Task prompt
The lines from the start of the records through the one containing "same_files e e' ∧ same_maps e e' ∧" are to be transcribed exactly, and nothing else.

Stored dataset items
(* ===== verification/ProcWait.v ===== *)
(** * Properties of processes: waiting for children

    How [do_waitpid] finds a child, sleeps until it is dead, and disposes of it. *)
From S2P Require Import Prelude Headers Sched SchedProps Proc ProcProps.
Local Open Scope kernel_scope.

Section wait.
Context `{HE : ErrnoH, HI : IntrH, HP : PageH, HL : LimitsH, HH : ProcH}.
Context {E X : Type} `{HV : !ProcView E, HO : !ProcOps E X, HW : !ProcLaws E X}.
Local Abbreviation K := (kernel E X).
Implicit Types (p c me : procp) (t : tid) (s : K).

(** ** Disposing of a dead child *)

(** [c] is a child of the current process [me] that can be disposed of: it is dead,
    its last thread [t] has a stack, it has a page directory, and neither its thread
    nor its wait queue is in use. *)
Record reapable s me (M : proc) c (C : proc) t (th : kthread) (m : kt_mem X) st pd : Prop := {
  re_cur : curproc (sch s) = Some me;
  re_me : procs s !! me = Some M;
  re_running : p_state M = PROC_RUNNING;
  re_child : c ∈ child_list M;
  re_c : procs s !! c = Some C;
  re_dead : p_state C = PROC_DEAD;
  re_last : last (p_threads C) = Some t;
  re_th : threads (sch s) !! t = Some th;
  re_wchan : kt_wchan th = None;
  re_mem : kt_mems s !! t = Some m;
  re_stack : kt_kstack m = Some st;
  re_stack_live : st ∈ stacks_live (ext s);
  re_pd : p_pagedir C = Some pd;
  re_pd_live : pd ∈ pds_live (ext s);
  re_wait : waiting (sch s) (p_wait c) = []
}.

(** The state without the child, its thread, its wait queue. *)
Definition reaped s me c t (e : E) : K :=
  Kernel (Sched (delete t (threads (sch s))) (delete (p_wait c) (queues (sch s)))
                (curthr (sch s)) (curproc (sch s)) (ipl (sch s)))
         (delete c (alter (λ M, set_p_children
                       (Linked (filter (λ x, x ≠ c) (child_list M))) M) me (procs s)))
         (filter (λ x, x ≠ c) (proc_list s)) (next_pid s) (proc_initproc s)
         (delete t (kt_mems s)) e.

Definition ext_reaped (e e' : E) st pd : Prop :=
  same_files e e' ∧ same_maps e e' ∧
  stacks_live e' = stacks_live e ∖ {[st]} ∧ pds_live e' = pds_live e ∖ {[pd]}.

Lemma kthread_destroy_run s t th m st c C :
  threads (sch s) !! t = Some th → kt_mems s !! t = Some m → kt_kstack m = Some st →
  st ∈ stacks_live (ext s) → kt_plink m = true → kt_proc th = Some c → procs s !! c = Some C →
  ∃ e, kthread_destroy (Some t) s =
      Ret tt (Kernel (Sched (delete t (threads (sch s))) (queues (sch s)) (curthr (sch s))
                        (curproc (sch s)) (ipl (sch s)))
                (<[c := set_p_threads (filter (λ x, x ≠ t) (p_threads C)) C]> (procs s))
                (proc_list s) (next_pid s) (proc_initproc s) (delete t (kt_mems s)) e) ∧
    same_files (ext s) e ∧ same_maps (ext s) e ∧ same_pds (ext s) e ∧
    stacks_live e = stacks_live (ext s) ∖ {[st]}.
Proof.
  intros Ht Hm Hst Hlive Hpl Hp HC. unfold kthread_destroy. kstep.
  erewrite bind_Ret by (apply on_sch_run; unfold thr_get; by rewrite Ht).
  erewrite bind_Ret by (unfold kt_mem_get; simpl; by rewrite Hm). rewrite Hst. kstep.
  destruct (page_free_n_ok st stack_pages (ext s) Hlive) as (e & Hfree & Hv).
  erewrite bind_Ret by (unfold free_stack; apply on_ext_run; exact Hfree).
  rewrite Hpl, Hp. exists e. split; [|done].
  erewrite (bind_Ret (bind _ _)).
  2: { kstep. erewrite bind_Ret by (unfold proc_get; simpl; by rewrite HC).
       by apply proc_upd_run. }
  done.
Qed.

Exercise result
(* ===== verification/ProcWait.v ===== *)
(** * Properties of processes: waiting for children

    How [do_waitpid] finds a child, sleeps until it is dead, and disposes of it. *)
From S2P Require Import Prelude Headers Sched SchedProps Proc ProcProps.
Local Open Scope kernel_scope.

Section wait.
Context `{HE : ErrnoH, HI : IntrH, HP : PageH, HL : LimitsH, HH : ProcH}.
Context {E X : Type} `{HV : !ProcView E, HO : !ProcOps E X, HW : !ProcLaws E X}.
Local Abbreviation K := (kernel E X).
Implicit Types (p c me : procp) (t : tid) (s : K).

(** ** Disposing of a dead child *)

(** [c] is a child of the current process [me] that can be disposed of: it is dead,
    its last thread [t] has a stack, it has a page directory, and neither its thread
    nor its wait queue is in use. *)
Record reapable s me (M : proc) c (C : proc) t (th : kthread) (m : kt_mem X) st pd : Prop := {
  re_cur : curproc (sch s) = Some me;
  re_me : procs s !! me = Some M;
  re_running : p_state M = PROC_RUNNING;
  re_child : c ∈ child_list M;
  re_c : procs s !! c = Some C;
  re_dead : p_state C = PROC_DEAD;
  re_last : last (p_threads C) = Some t;
  re_th : threads (sch s) !! t = Some th;
  re_wchan : kt_wchan th = None;
  re_mem : kt_mems s !! t = Some m;
  re_stack : kt_kstack m = Some st;
  re_stack_live : st ∈ stacks_live (ext s);
  re_pd : p_pagedir C = Some pd;
  re_pd_live : pd ∈ pds_live (ext s);
  re_wait : waiting (sch s) (p_wait c) = []
}.

(** The state without the child, its thread, its wait queue. *)
Definition reaped s me c t (e : E) : K :=
  Kernel (Sched (delete t (threads (sch s))) (delete (p_wait c) (queues (sch s)))
                (curthr (sch s)) (curproc (sch s)) (ipl (sch s)))
         (delete c (alter (λ M, set_p_children
                       (Linked (filter (λ x, x ≠ c) (child_list M))) M) me (procs s)))
         (filter (λ x, x ≠ c) (proc_list s)) (next_pid s) (proc_initproc s)
         (delete t (kt_mems s)) e.

Definition ext_reaped (e e' : E) st pd : Prop :=
  same_files e e' ∧ same_maps e e' ∧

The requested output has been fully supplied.